Focusing on the moment of exchange runs the risk of what Professor Adelle Yang calls the ‘smile-seeking hypothesis’, which means you are so set on getting your recipient to be wowed by your gift that you ignore what they might actually like. An example might be giving someone a santa hat to wear on the day. It’s funny in the moment, but the recipient might prefer a hat that could be worn year-round.
“Many of our mistakes arise from a kind of myopia. The person giving the gift is fixated on the single moment of the exchange – they want a gift that will elicit the biggest immediate reaction, even if the pleasure is short-lived,” explains David Robson, author of The Expectation Effect: How Your Mindset Can Transform Your Life. “Receivers, however, tend to feel greater gratitude for presents that bring longer-term enjoyment.”
Giving experiences and your time and focus
“Gifting experiences is an immersive gift that is not easily forgotten,” says Jo Munro, The Savvy Shopaholic. “Taking part in the experience together is even better. One of our most precious commodities is time. Simple experiences can be inexpensive and incredibly memorable.”
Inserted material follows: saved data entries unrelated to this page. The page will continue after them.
(** [network] answers for a host and a port. The result is the error. *)
Definition connect_to_host (network : bytes → Z → dial_result) (host : bytes) (port : Z)
    : state tcp_client_socket (option bytes) := λ s,
  let after connected :=
    ClientSocket connected [] (dialled s ++ [(host, port)]) (recv_answers s) (send_answers s) in
  match network host port with
  | HostUnknown => (Some (lit "hote introuvable : " ++ host), after false)
  | Refused => (Some (lit "connexion refusee : " ++ host ++ lit ":" ++ decimal port), after false)
  | Connected => (None, after true)
  end.

(** The loop over the calls of [send]: the verdict, the answers left and what
    went out. *)
Fixpoint send_loop (answers : list send_result) (data : bytes) : bool * list send_result * bytes :=
  match data with
  | [] => (true, answers, [])
  | _ :: _ =>
      match answers with
      | [] => (true, [], data)
      | Sent O :: answers => (false, answers, [])
      | Sent n :: answers =>
          let '(ok, answers, out) := send_loop answers (drop n data) in (ok, answers, take n data ++ out)
      | SendInterrupted :: answers => send_loop answers data
      | SendError :: answers => (false, answers, [])
      end
  end.

(** Without a connection the call fails. *)
Definition send_all (data : bytes) : state tcp_client_socket bool := λ s,
  if negb (connected s) then (bool_decide (data = []), s)
  else
    let '(ok, answers, out) := send_loop (send_answers s) data in
    (ok, ClientSocket true (sent_bytes s ++ out) (dialled s) (recv_answers s) answers).

(** One call of [recv]: is the connection still there, and the buffer. *)
Definition receive_available (destination : bytes) : state tcp_client_socket (bool * bytes) := λ s,
  let after answers := ClientSocket (connected s) (sent_bytes s) (dialled s) answers (send_answers s) in
  if negb (connected s) then ((false, destination), s)
  else
  match recv_answers s with
  | [] => ((true, destination), after [])
  | Received data :: answers => ((true, destination ++ data), after answers)
  | RecvInterrupted :: answers => ((true, destination), after answers)
  | EndOfStream :: answers | RecvError :: answers => ((false, destination), after answers)
  end.

(** ** socks5_connector.cpp *)

Definition SOCKS_VERSION : Z := 0x05.
Definition AUTH_NONE : Z := 0x00.
Definition COMMAND_CONNECT : Z := 0x01.
Definition ADDRESS_TYPE_DOMAIN : Z := 0x03.
Definition ADDRESS_TYPE_IPV4 : Z := 0x01.
Definition ADDRESS_TYPE_IPV6 : Z := 0x04.
Definition REPLY_SUCCESS : Z := 0x00.
Definition MAX_DOMAIN_LENGTH : Z := 255.
Definition MAX_READ_ATTEMPTS : nat := 150.

Definition describe_reply_code (code : Z) : bytes :=
  if code =? 1 then lit "echec general du proxy"
  else if code =? 2 then lit "connexion refusee par la regle du proxy"
  else if code =? 3 then lit "reseau injoignable"
  else if code =? 4 then lit "hote injoignable : l'adresse .onion existe-t-elle ?"
  else if code =? 5 then lit "connexion refusee par la cible"
  else if code =? 6 then lit "delai expire"
  else if code =? 7 then lit "commande non supportee par le proxy"
  else if code =? 8 then lit "type d'adresse non supporte par le proxy"
  else lit "code de reponse inconnu".

(** The loop of [read_exactly]. *)
Fixpoint read_attempts (attempts : nat) (buffer : bytes) (needed : Z)
    : state tcp_client_socket (option bytes * bytes) :=
  match attempts with
  | O => sret (None, buffer)
  | S attempts =>
      if negb (size_of buffer <? needed) then sret (None, buffer)
      else
        let* '(alive, buffer) := receive_available buffer in
        if negb alive then sret (Some (lit "proxy SOCKS5 : connexion fermee pendant la negociation"), buffer)
        else read_attempts attempts buffer needed
  end.

(** The error, and the buffer. *)
Definition read_exactly (buffer : bytes) (needed : Z) : state tcp_client_socket (option bytes * bytes) :=
  let* '(failure, buffer) := read_attempts MAX_READ_ATTEMPTS buffer needed in
  match failure with
  | Some error => sret (Some error, buffer)
  | None =>
      if size_of buffer <? needed then
        sret (Some (lit "proxy SOCKS5 : aucune reponse. Tor est-il demarre ?"), buffer)
      else sret (None, buffer)
  end.

Definition reply_byte (reply : bytes) (index : nat) : Z := byte_val (reply !!! index).

Definition negotiate_no_auth : state tcp_client_socket (option bytes) :=
  let* sent := send_all (map byte_of [SOCKS_VERSION; 1; AUTH_NONE]) in
  if negb sent then sret (Some (lit "proxy SOCKS5 : envoi impossible. Tor ecoute-t-il ?"))
  else
    let* '(failure, reply) := read_exactly [] 2 in
    match failure with
    | Some error => sret (Some error)
    | None =>
        if negb (reply_byte reply 0 =? SOCKS_VERSION) || negb (reply_byte reply 1 =? AUTH_NONE)
        then sret (Some (lit "proxy SOCKS5 : le proxy exige une authentification"))
        else sret None
    end.

Definition connect_request (host : bytes) (port : Z) : bytes :=
  map byte_of [SOCKS_VERSION; COMMAND_CONNECT; 0; ADDRESS_TYPE_DOMAIN; size_of host] ++ host ++
  map byte_of [Z.shiftr port 8; Z.land port 0xFF].

Definition send_connect_request (host : bytes) (port : Z) : state tcp_client_socket (option bytes) :=
  if bool_decide (host = []) || (MAX_DOMAIN_LENGTH <? size_of host) then
    sret (Some (lit "proxy SOCKS5 : nom d'hote de longueur invalide"))
  else
    let* sent := send_all (connect_request host port) in
    if negb sent then sret (Some (lit "proxy SOCKS5 : envoi de la demande impossible")) else sret None.

Definition measure_bound_address (address_type first_byte : Z) : Z :=
  if address_type =? ADDRESS_TYPE_IPV4 then 4
  else if address_type =? ADDRESS_TYPE_IPV6 then 16
  else if address_type =? ADDRESS_TYPE_DOMAIN then first_byte + 1
  else 0.

(** The error, or nothing. *)
Definition perform_socks5_connect (target_host : bytes) (target_port : Z) : state tcp_client_socket (option bytes) :=
  let* failure := negotiate_no_auth in
  match failure with
  | Some error => sret (Some error)
  | None =>
      let* failure := send_connect_request target_host target_port in
      match failure with
      | Some error => sret (Some error)
      | None =>
          let* '(failure, reply) := read_exactly [] 5 in
          match failure with
          | Some error => sret (Some error)
          | None =>
              if negb (reply_byte reply 0 =? SOCKS_VERSION) then
                sret (Some (lit "proxy SOCKS5 : reponse non conforme"))
              else if negb (reply_byte reply 1 =? REPLY_SUCCESS) then
                sret (Some (lit "proxy SOCKS5 : " ++ describe_reply_code (reply_byte reply 1)))
              else
                let address_size := measure_bound_address (reply_byte reply 3) (reply_byte reply 4) in
                if address_size =? 0 then
                  sret (Some (lit "proxy SOCKS5 : type d'adresse inattendu dans la reponse"))
                else
                  let* '(failure, _) := read_exactly reply (4 + address_size + 2) in sret failure
          end
      end
  end.

(** ** server_connection.cpp *)

Definition CLIENT_MAX_NOISE_MESSAGE_SIZE : Z := MAX_FRAME_SIZE + AEAD_TAG_SIZE.
Definition MAX_RECEIVE_ATTEMPTS : nat := 50.

Record server_connection := ServerConnection {
  socket_ : tcp_client_socket;
  server_static_public_ : bytes;
  handshake_ : noise_handshake_initiator;
  transport_ : option noise_transport;
  input_buffer_ : bytes;
  open_ : bool;
}.

Section server_connection.
Context `{Sodium}.

(** The constructor. *)
Definition new_connection (server_static_public : bytes) (socket : tcp_client_socket) : server_connection :=
  ServerConnection socket server_static_public (new_initiator server_static_public) None [] false.

Definition is_open (c : server_connection) : bool := open_ c.

Definition on_socket {A} (m : state tcp_client_socket A) : state server_connection A :=
  zoom socket_ (λ s c, ServerConnection s (server_static_public_ c) (handshake_ c) (transport_ c)
                         (input_buffer_ c) (open_ c)) m.
Definition on_initiator {A} (m : state noise_handshake_initiator A) : state server_connection A :=
  zoom handshake_ (λ h c, ServerConnection (socket_ c) (server_static_public_ c) h (transport_ c)
                            (input_buffer_ c) (open_ c)) m.
Definition set_buffer (buffer : bytes) : state server_connection unit :=
  smodify (λ c, ServerConnection (socket_ c) (server_static_public_ c) (handshake_ c) (transport_ c) buffer (open_ c)).
Definition set_open (is_open : bool) : state server_connection unit :=
  smodify (λ c, ServerConnection (socket_ c) (server_static_public_ c) (handshake_ c) (transport_ c)
                  (input_buffer_ c) is_open).
Definition set_transport (t : option noise_transport) : state server_connection unit :=
  smodify (λ c, ServerConnection (socket_ c) (server_static_public_ c) (handshake_ c) t (input_buffer_ c) (open_ c)).

(** A failure that closes the connection. *)
Definition close_with {A} (error : bytes) : state server_connection (bytes + A) :=
  do* set_open false in sret (inl error).

Fixpoint pull_attempts (attempts : nat) : state server_connection (bytes + bytes) :=
  match attempts with
  | O => sret (inl (lit "aucune reponse du serveur"))
  | S attempts =>
      let* buffer := sgets input_buffer_ in
      match extract_length_prefixed_message buffer CLIENT_MAX_NOISE_MESSAGE_SIZE with
      | extracted out rest => do* set_buffer rest in sret (inr out)
      | malformed => close_with (lit "trame invalide recue du serveur")
      | incomplete =>
          let* '(alive, buffer) := on_socket (receive_available buffer) in
          do* set_buffer buffer in
          if negb alive then close_with (lit "connexion fermee par le serveur")
          else pull_attempts attempts
      end
  end.

(** The error, or the message. *)
Definition pull_next_message : state server_connection (bytes + bytes) := pull_attempts MAX_RECEIVE_ATTEMPTS.

(** [ephemeral] is what [generate_x25519_keypair] draws; the result is the
    error. *)
Definition perform_handshake (ephemeral : option (bytes * bytes)) : state server_connection (option bytes) :=
  let* first_message := on_initiator (write_first_message ephemeral []) in
  match first_message with
  | None => sret (Some (lit "handshake : premier message impossible a construire"))
  | Some first_message =>
      let* sent := on_socket (send_all (append_length_prefixed_message first_message [])) in
      if negb sent then sret (Some (lit "handshake : envoi impossible"))
      else
        let* response := pull_next_message in
        match response with
        | inl error => sret (Some error)
        | inr response =>
            let* payload := on_initiator (read_second_message response) in
            match payload with
            | None => sret (Some (lit "handshake refuse : la cle du serveur ne correspond pas a celle epinglee"))
            | Some _ =>
                let* keys := sgets (λ c, i_export_transport_keys (handshake_ c)) in
                match keys with
                | None => sret (Some (lit "handshake : derivation des cles de transport impossible"))
                | Some (send_key, receive_key) =>
                    do* set_transport (Some (new_transport send_key receive_key)) in sret None
                end
            end
        end
  end.

Definition open_session (network : bytes → Z → dial_result) (ephemeral : option (bytes * bytes))
    (endpoint : server_endpoint) : state server_connection (option bytes) :=
  do* smodify (λ c, ServerConnection (socket_ c) (server_static_public_ c)
                      (new_initiator (server_static_public_ c)) None [] false) in
  let through_proxy := negb (bool_decide (endpoint_socks5_host endpoint = [])) in
  let dial_host := if through_proxy then endpoint_socks5_host endpoint else endpoint_host endpoint in
  let dial_port := if through_proxy then endpoint_socks5_port endpoint else endpoint_port endpoint in
  let* failure := on_socket (connect_to_host network dial_host dial_port) in
  match failure with
  | Some error => sret (Some error)
  | None =>
      let* failure :=
        (if through_proxy
         then on_socket (perform_socks5_connect (endpoint_host endpoint) (endpoint_port endpoint))
         else sret None) in
      match failure with
      | Some error => sret (Some error)
      | None =>
          do* set_open true in
          let* failure := perform_handshake ephemeral in
          match failure with
          | Some error => do* set_open false in sret (Some error)
          | None => sret None
          end
      end
  end.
Inexpensive gifts priceless memories
Jo Munro says when setting expectations for giving gifts and the associated price tag make it fun.
“Set a dollar amount on your gift and set a fun challenge for a a second item like a memory, photo, favourite moment spent together, a funniest moment,” adds Jo Munro. “When giving the gifts, opening the presents also means reading/story telling favourite moments. This is especially wonderful with Grand parents and Grand kids telling and hearing the fun stories from ‘back in the day’.
Gift giving also runs the risk of stress. It can be seen as just one more thing on your to-do list. There is also the worry of spending money which you might not have, the fear of buying the wrong thing, and also finding yourself in the position where you receive a gift from someone you were not expecting and having nothing to offer to reciprocate. All of it can be very stressful.
Here’s 5 pointers to help in your gift buying this season.
- Set expectations among friends and family. Tell them upfront and agree to small gifts or none at all if you are worried about money.
- Worry less about the price tag. Cost has very little relationship to how well a gift is received, according to Prof Jeffrey Galak, who studies the psychology of gift-giving at Carnegie Mellon University.
- Consider experiences over tangible goods. Research suggests that new experiences bring longer lasting happiness and great memories.
- Gifts with sentimental value like a photo or a scrapbook of pictures, or something that has been home-made are typically more gratefully received than something of commercial value, according to research.
- Take a deep breath and shift your mindset. Gift giving has the extraordinary ability to bring about happiness. It releases pathways in the brain that release oxytocin, producing a feel good factor, so if buying gifts is making you too stressed, slow down and reimagine it as a contributor to your own happiness.